[Saved data entries]
Lemma remove_all m test tb : Forall (fun i => test i = Ok (tb i)) (ins m) ->
  remove_loop (S (length (ins m))) test 0 m = Ok (set_ins (List.filter (fun i => negb (tb i)) (ins m)) m).
Proof. intros H. destruct m as [h l e]. apply (remove_loop_filter test tb (S (length l)) [] l h e); [assumption|cbn; lia]. Qed.

Lemma sublist_filter_bool {A} (f : A -> bool) l : List.filter f l `sublist_of` l.
Proof. induction l as [|x l IH]; [constructor|]. cbn. destruct (f x); now constructor. Qed.

Lemma filter_wf m tb : mod_wf m -> mod_wf (set_ins (List.filter tb (ins m)) m).
Proof.
  intros [H1 H2 H3 H4]. constructor; cbn [set_ins header ins]; auto.
  - apply Forall_forall. intros i Hi. apply filter_In in Hi as [Hi _]. rewrite Forall_forall in H3. now apply H3.
  - clear H3. induction (ins m) as [|x l IH]; [exact H4|]. cbn [List.filter map] in *.
    destruct (negb (rid x =? 0)) eqn:E.
    + pose proof (NoDup_cons_1_1 _ _ H4) as Hx. apply NoDup_cons_1_2 in H4. destruct (tb x); cbn [map List.filter]; [|auto].
      rewrite E. constructor; [|auto]. intros Hi. apply Hx. clear -Hi. apply list_elem_of_In, filter_In in Hi as [Hi Hn].
      apply list_elem_of_In, filter_In. split; [|assumption]. apply in_map_iff in Hi as (y & <- & Hy).
      apply filter_In in Hy as [Hy _]. now apply in_map.
    + destruct (tb x); cbn [map List.filter]; [rewrite E|]; auto.
Qed.

Definition has_cap (cap : Z) (i : spv_inst) : bool := (op i =? SpvOpCapability) && ((nth 0 (w i) 0 =? cap) && true).

(** Every capability instruction has its operand. *)
Definition caps_ok (m : spv_mod) : Prop := Forall (fun i => op i = SpvOpCapability -> w i <> []) (ins m).

Lemma capability_pure m cap : caps_ok m -> Forall (fun i => capability cap i = Ok (has_cap cap i)) (ins m).
Proof.
  intros H. apply (Forall_impl _ (P := fun i => op i = SpvOpCapability -> w i <> [])); [|exact H].
  intros i Hi. apply test_op_pure. intros E. specialize (Hi E).
  apply test_word_pure; [|reflexivity]. destruct (w i); [done|cbn; lia].
Qed.

Lemma has_capability_pure m cap : caps_ok m -> spv_has_capability m cap = Ok (existsb (has_cap cap) (ins m)).
Proof.
  intros H. destruct (find_inst_pure _ _ m (capability_pure m cap H)) as (r & Hr & Hs & _).
  unfold spv_has_capability. rewrite Hr. cbn [obind]. f_equal. destruct (existsb _ _) eqn:E.
  - apply existsb_exists in E as (x & Hx & Ht). destruct r; [reflexivity|].
    assert (In x []) as []. { replace (@nil spv_inst) with (List.filter (has_cap cap) (ins m)); [now apply filter_In|]. now destruct (List.filter _ _). }
  - destruct r as [[k x]|]; [|reflexivity]. cbn in Hs.
    assert (In x (List.filter (has_cap cap) (ins m))) as Hx by (destruct (List.filter _ _); [done|injection Hs as ->; now left]).
    apply filter_In in Hx. enough (existsb (has_cap cap) (ins m) = true) by congruence. apply existsb_exists. eauto.
Qed.

Lemma caps_ok_filter m tb : caps_ok m -> caps_ok (set_ins (List.filter tb (ins m)) m).
Proof.
  intros H. apply Forall_forall. intros i Hi. apply filter_In in Hi as [Hi _]. unfold caps_ok in H.
  rewrite Forall_forall in H. now apply H.
Qed.

(** [spv_remove_capability] deletes exactly the capability's instructions, after which the
    capability is absent; adding it then puts one instruction at the front, after which it is present,
    adding again changes nothing, and removing again restores the module. *)
Theorem capability_edits m cap :
  caps_ok m ->
  exists m1 m2,
    spv_remove_capability m cap = Ok m1 /\ m1 = set_ins (List.filter (fun i => negb (has_cap cap i)) (ins m)) m /\
    spv_has_capability m1 cap = Ok false /\
    spv_add_capability m1 cap = Ok m2 /\ ins m2 = Inst SpvOpCapability 2 [cap] :: ins m1 /\
    spv_has_capability m2 cap = Ok true /\ spv_add_capability m2 cap = Ok m2 /\ spv_remove_capability m2 cap = Ok m1.
Proof.
  intros H. set (m1 := set_ins (List.filter (fun i => negb (has_cap cap i)) (ins m)) m).
  assert (caps_ok m1) as H1 by now apply caps_ok_filter.
  assert (existsb (has_cap cap) (ins m1) = false) as E1.
  { apply not_true_is_false. intros (x & Hx & Ht)%existsb_exists. cbn in Hx. apply filter_In in Hx as [_ Hx]. now rewrite Ht in Hx. }
  set (m2 := spv_insert m1 0 SpvOpCapability [cap]).
  assert (ins m2 = Inst SpvOpCapability 2 [cap] :: ins m1) as Hm2 by reflexivity.
  assert (caps_ok m2) as H2 by (unfold caps_ok; rewrite Hm2; constructor; [discriminate|exact H1]).
  assert (existsb (has_cap cap) (ins m2) = true) as E2 by (rewrite Hm2; cbn [existsb]; unfold has_cap; cbn; now rewrite Z.eqb_refl).
  exists m1, m2. unfold spv_add_capability.
  rewrite !has_capability_pure, E1, E2 by assumption. cbn [obind]. split_and!; auto.
  - apply remove_all, capability_pure, H.
  - unfold spv_remove_capability. rewrite (remove_all _ _ (has_cap cap)) by now apply capability_pure.
    unfold set_ins. rewrite Hm2. cbn [List.filter]. unfold has_cap at 1. cbn [op w nth]. rewrite !Z.eqb_refl. cbn [andb negb].
    change (header m2) with (header m1). change (err m2) with (err m1).
    change (ins m1) with (List.filter (fun i => negb (has_cap cap i)) (ins m)). now rewrite filter_negb_idem.
Qed.
Lemma capability_edits_witness :
  caps_ok sample /\ exists m1 m2,
    spv_remove_capability sample 1 = Ok m1 /\ m1 = set_ins (List.filter (fun i => negb (has_cap 1 i)) (ins sample)) sample /\
    spv_has_capability m1 1 = Ok false /\
    spv_add_capability m1 1 = Ok m2 /\ ins m2 = Inst SpvOpCapability 2 [1] :: ins m1 /\
    spv_has_capability m2 1 = Ok true /\ spv_add_capability m2 1 = Ok m2 /\ spv_remove_capability m2 1 = Ok m1.
Proof.
  assert (caps_ok sample) as H by (repeat (apply List.Forall_cons; [intros E; discriminate|]); apply List.Forall_nil).
  split; [exact H|]. exact (capability_edits sample 1 H).
Defined.

(** [spv_remove_decoration] leaves the id without that decoration, keeps every other decoration of
    every id with its value, and deletes nothing but the matching [OpDecorate]s. *)
Theorem decoration_removed m id d :
  mod_wf m ->
  exists m', spv_remove_decoration m id d = Ok m' /\ ins m' `sublist_of` ins m /\
    spv_get_decoration m' id d = Ok (-1) /\
    (forall id' d', id' <> id \/ d' <> d -> spv_get_decoration m' id' d' = spv_get_decoration m id' d') /\
    (forall i, i ∈ ins m -> op i <> SpvOpDecorate -> i ∈ ins m') /\ mod_wf m'.
Proof.
  intros H. set (m' := set_ins (List.filter (fun i => negb (decorates id d i)) (ins m)) m).
  assert (mod_wf m') as H' by now apply filter_wf.
  exists m'. split_and!; auto.
  - apply remove_all, Forall_forall. intros i Hi. apply (decorated_pure (bound m)), mod_wf_in; [assumption|now apply list_elem_of_In].
  - apply sublist_filter_bool.
  - rewrite get_decoration_pure by assumption. unfold m'. cbn [ins set_ins]. now rewrite filter_negb_nil.
  - intros id' d' Hne. rewrite !get_decoration_pure by assumption. unfold m'. cbn [ins set_ins].
    rewrite filter_filter_stable; [reflexivity|]. intros x Hx. unfold decorates in *.
    repeat (apply andb_prop in Hx as [?E Hx]). apply Z.eqb_eq in E, E0, E1. rewrite E, E0, E1, Z.eqb_refl. cbn [andb].
    destruct (Z.eqb_spec id' id), (Z.eqb_spec d' d); cbn; try reflexivity. now destruct Hne.
  - intros i Hi Ho. apply list_elem_of_In, filter_In. split; [now apply list_elem_of_In|].
    unfold decorates. now rewrite (proj2 (Z.eqb_neq _ _) Ho).
Qed.

Lemma decoration_removed_witness :
  exists m', spv_remove_decoration sample 8 SpvDecorationLocation = Ok m' /\ ins m' `sublist_of` ins sample /\
    spv_get_decoration m' 8 SpvDecorationLocation = Ok (-1) /\
    (forall id' d', id' <> 8 \/ d' <> SpvDecorationLocation -> spv_get_decoration m' id' d' = spv_get_decoration sample id' d') /\
    (forall i, i ∈ ins sample -> op i <> SpvOpDecorate -> i ∈ ins m') /\ mod_wf m'.
Proof. exact (decoration_removed sample 8 SpvDecorationLocation sample_wf). Defined.

(** ** Reads outside an instruction *)

(** [spv_parse] accepts modules on which the editor reads past an instruction's words: an
    [OpTypeInt] with no width, met by [spv_type_int], and an [OpMemberDecorate] whose member index is
    the member count, met by [spv_max_location_io], whose guard [w[1] + 1 < n] admits one word too many. *)
Theorem accepted_modules_read_outside :
  (exists m, spv_parse [SpvMagic; 0x10000; 0; 9; 0; 0x20015; 2] 28 = Ok (Some m) /\ spv_type_int m 32 0 = Undef) /\
  (exists m, spv_parse [SpvMagic; 0x10000; 0; 9; 0; 0x50048; 4; 1; 30; 0; 0x30016; 2; 32; 0x3001e; 4; 2; 0x40020; 5; 3; 4;
               0x4003b; 5; 6; 3] 96 = Ok (Some m) /\ spv_max_location m 3 = Undef).
Proof.
  split.
  - exists (Mod [SpvMagic; 0x10000; 0; 9; 0] [Inst 21 2 [2]] false). split; vm_compute; reflexivity.
  - exists (Mod [SpvMagic; 0x10000; 0; 9; 0]
      [Inst 72 5 [4; 1; 30; 0]; Inst 22 3 [2; 32]; Inst 30 3 [4; 2]; Inst 32 4 [5; 3; 4]; Inst 59 4 [5; 6; 3]] false).
    split; vm_compute; reflexivity.
Qed.
End SpvMakers.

EXERCISE
Return the entries exactly through the "- apply Forall_forall." line.

RESPONSE TO THE EXERCISE
Lemma remove_all m test tb : Forall (fun i => test i = Ok (tb i)) (ins m) ->
  remove_loop (S (length (ins m))) test 0 m = Ok (set_ins (List.filter (fun i => negb (tb i)) (ins m)) m).
Proof. intros H. destruct m as [h l e]. apply (remove_loop_filter test tb (S (length l)) [] l h e); [assumption|cbn; lia]. Qed.

Lemma sublist_filter_bool {A} (f : A -> bool) l : List.filter f l `sublist_of` l.
Proof. induction l as [|x l IH]; [constructor|]. cbn. destruct (f x); now constructor. Qed.

Lemma filter_wf m tb : mod_wf m -> mod_wf (set_ins (List.filter tb (ins m)) m).
Proof.
  intros [H1 H2 H3 H4]. constructor; cbn [set_ins header ins]; auto.
  - apply Forall_forall. intros i Hi. apply filter_In in Hi as [Hi _]. rewrite Forall_forall in H3. now apply H3.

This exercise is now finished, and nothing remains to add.